Every website implementing the standard **must** serve a primary llms.txt at the root domain:

- `https://example.com/llms.txt`

This serves as the canonical discovery point, following the established pattern of `/robots.txt` and `/sitemap.xml`. Tools, agents, and MCP servers should always check this location first.

**Rationale:** Predictable, universal discovery without requiring HTTP negotiations or HTML parsing.

### 2. Secondary Locations: Subpath llms.txt Files (Optional)

Websites **may** serve additional llms.txt files at any subpath for scoped documentation:

- `https://example.com/docs/api/llms.txt` (API-specific documentation)
- `https://github.com/username/repo/llms.txt` (Repository-level documentation)
- `https://example.com/products/widget/llms.txt` (Product-specific information)

**Use cases:**

- **Multi-product companies:** Separate llms.txt for each product line
- **Code hosting platforms:** Per-repository documentation contexts
- **Large documentation sites:** Section-specific contexts to avoid token bloat
- **Multi-tenant platforms:** User or organization-specific contexts

### 3. Discovery Mechanism: Link Headers → Link Tags → Path Walking

To enable programmatic discovery of subpath llms.txt files without requiring standardized paths, implement a cascading discovery mechanism:

#### Option A: HTTP Link Header (Preferred)

```http
Link: </docs/api/llms.txt>; rel="llms-txt"
```

When an agent requests any URL, the server can indicate the relevant llms.txt via the `Link` response header.
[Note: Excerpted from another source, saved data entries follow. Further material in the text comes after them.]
(** The report of a stage is exact.  Whatever the requests answer and however late
    the loop wakes, when [run_stage] returns, every planned slot of time was either used
    or reported as skipped, every request that was sent is counted under the one status
    it ended with, and the percentages are within bounds, absent exactly when nothing was
    sent. *)
Theorem stage_report_is_exact start obs finish tail r :
  (0 < duration)%Q → 0 <= concurrency →
  (∀ i, 0 <= i < planned rate duration → slept rate start i (obs i)) →
  run_stage rate duration concurrency start obs finish tail = Some r →
  sr_requests r + sr_skipped r = planned rate duration ∧ 0 <= sr_requests r ∧ 0 <= sr_skipped r ∧
  (∃ statuses, tallies r statuses) ∧
  (sr_success_percent r = None ↔ sr_requests r = 0) ∧ (sr_503_percent r = None ↔ sr_requests r = 0) ∧
  ∀ p, sr_success_percent r = Some p ∨ sr_503_percent r = Some p → (0 <= p <= 100)%Q.
Proof using Hrate.
  intros Hd Hc Ho H. unfold run_stage in H. pose proof (planned_pos Hd) as Hp.
  destruct (stage_loop _ _ _ _ _ _ _ _) as [s|] eqn:E; [|done]. cbn [mbind option_bind] in H.
  destruct (send_steps concurrency tail s) as [s'|] eqn:E2; [|done]. cbn [mbind option_bind] in H.
  apply stage_loop_inv in E; [|intros i Hi; apply Ho; lia|by apply stage_start_inv].
  apply (send_steps_inv start _ _ _ _ E2) in E. destruct E as [_ (H1 & _ & H2) H3 _ _ _].
  destruct (sg_running s') eqn:Er; [|done]. destruct (sg_recorded s'); [|done]. injection H as <-.
  cbn [sr_requests sr_skipped sr_statuses sr_success_percent sr_503_percent stage_report_of].
  set (l := (sg_results s').*1) in *. assert (py_len l = sg_started s') as Hl
    by (unfold l, py_len in *; rewrite length_fmap; lia).
  assert (∀ k, 0 <= counted k l <= sg_started s') as Hk.
  { intros k. rewrite <- Hl. unfold counted, py_len. pose proof (length_filter (λ x, x = k) l). lia. }
  rewrite !counter_get. split_and!.
  - lia.
  - pose proof (py_len_nonneg (sg_results s')). lia.
  - done.
  - exists l. split; [done|]. intros k. apply counter_lookup.
  - unfold percent_of. destruct (sg_started s' =? 0) eqn:E0; zbool; by split.
  - unfold percent_of. destruct (sg_started s' =? 0) eqn:E0; zbool; by split.
  - intros p [Hq|Hq]; (eapply percent_of_range; [apply Hk|exact Hq]).
Qed.
End stage.

(** ** Two slots of time and one request at a time *)
Definition sample_stage_obs (i : Z) : turn_obs :=
  mkTurnObs [] (inject_Z i / 2) (inject_Z i / 2 + (1#8)).

Definition sample_report : stage_report :=
  default (mkReport 0 0 0 0 [] None None None None None)
    (run_stage 2 1 1 0 sample_stage_obs 1 [SeRecord (SendResponse 200) 12; SeRelease]).

Lemma stage_report_is_exact_witness :
  sr_requests sample_report = 1 ∧ sr_skipped sample_report = 1 ∧ sr_statuses sample_report = [("200"%string, 1)] ∧
  sr_requests sample_report + sr_skipped sample_report = planned 2 1.
Proof.
  assert (run_stage 2 1 1 0 sample_stage_obs 1 [SeRecord (SendResponse 200) 12; SeRelease] = Some sample_report) as H
    by (vm_compute; reflexivity).
  split; [vm_compute; reflexivity|]. split; [vm_compute; reflexivity|]. split; [vm_compute; reflexivity|].
  apply (stage_report_is_exact 2 1 1 ltac:(reflexivity) 0 sample_stage_obs 1
    [SeRecord (SendResponse 200) 12; SeRelease] sample_report); [reflexivity|lia| |exact H].
  intros i Hi. split; unfold sample_stage_obs, due_at; simpl; [lra|]. intros _. lra.
Defined.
This works for any content type and requires no HTML parsing.

**Example workflow:**

1. Agent requests `https://example.com/docs/api/endpoints.html`
2. Server responds with `Link: </docs/api/llms.txt>; rel="llms-txt"`
3. Agent discovers context-appropriate llms.txt

#### Option B: HTML Link Tag (Fallback)

For HTML responses, use a `<link>` tag in the `<head>`:

```html
<link rel="llms-txt" href="/docs/api/llms.txt" />
```

This requires HTML parsing but remains straightforward for web-based content.

#### Option C: Path Segment Walking (Last Resort)

If neither Link header nor HTML tag is present, agents may attempt discovery by walking up path segments:

For URL `https://example.com/docs/api/v2/endpoints.html`, try:

1. `/docs/api/v2/llms.txt`
2. `/docs/api/llms.txt`
3. `/docs/llms.txt`
4. `/llms.txt` (root, always exists per requirement)

**Caveats:** This creates multiple HTTP requests and may result in false positives. Should be used sparingly.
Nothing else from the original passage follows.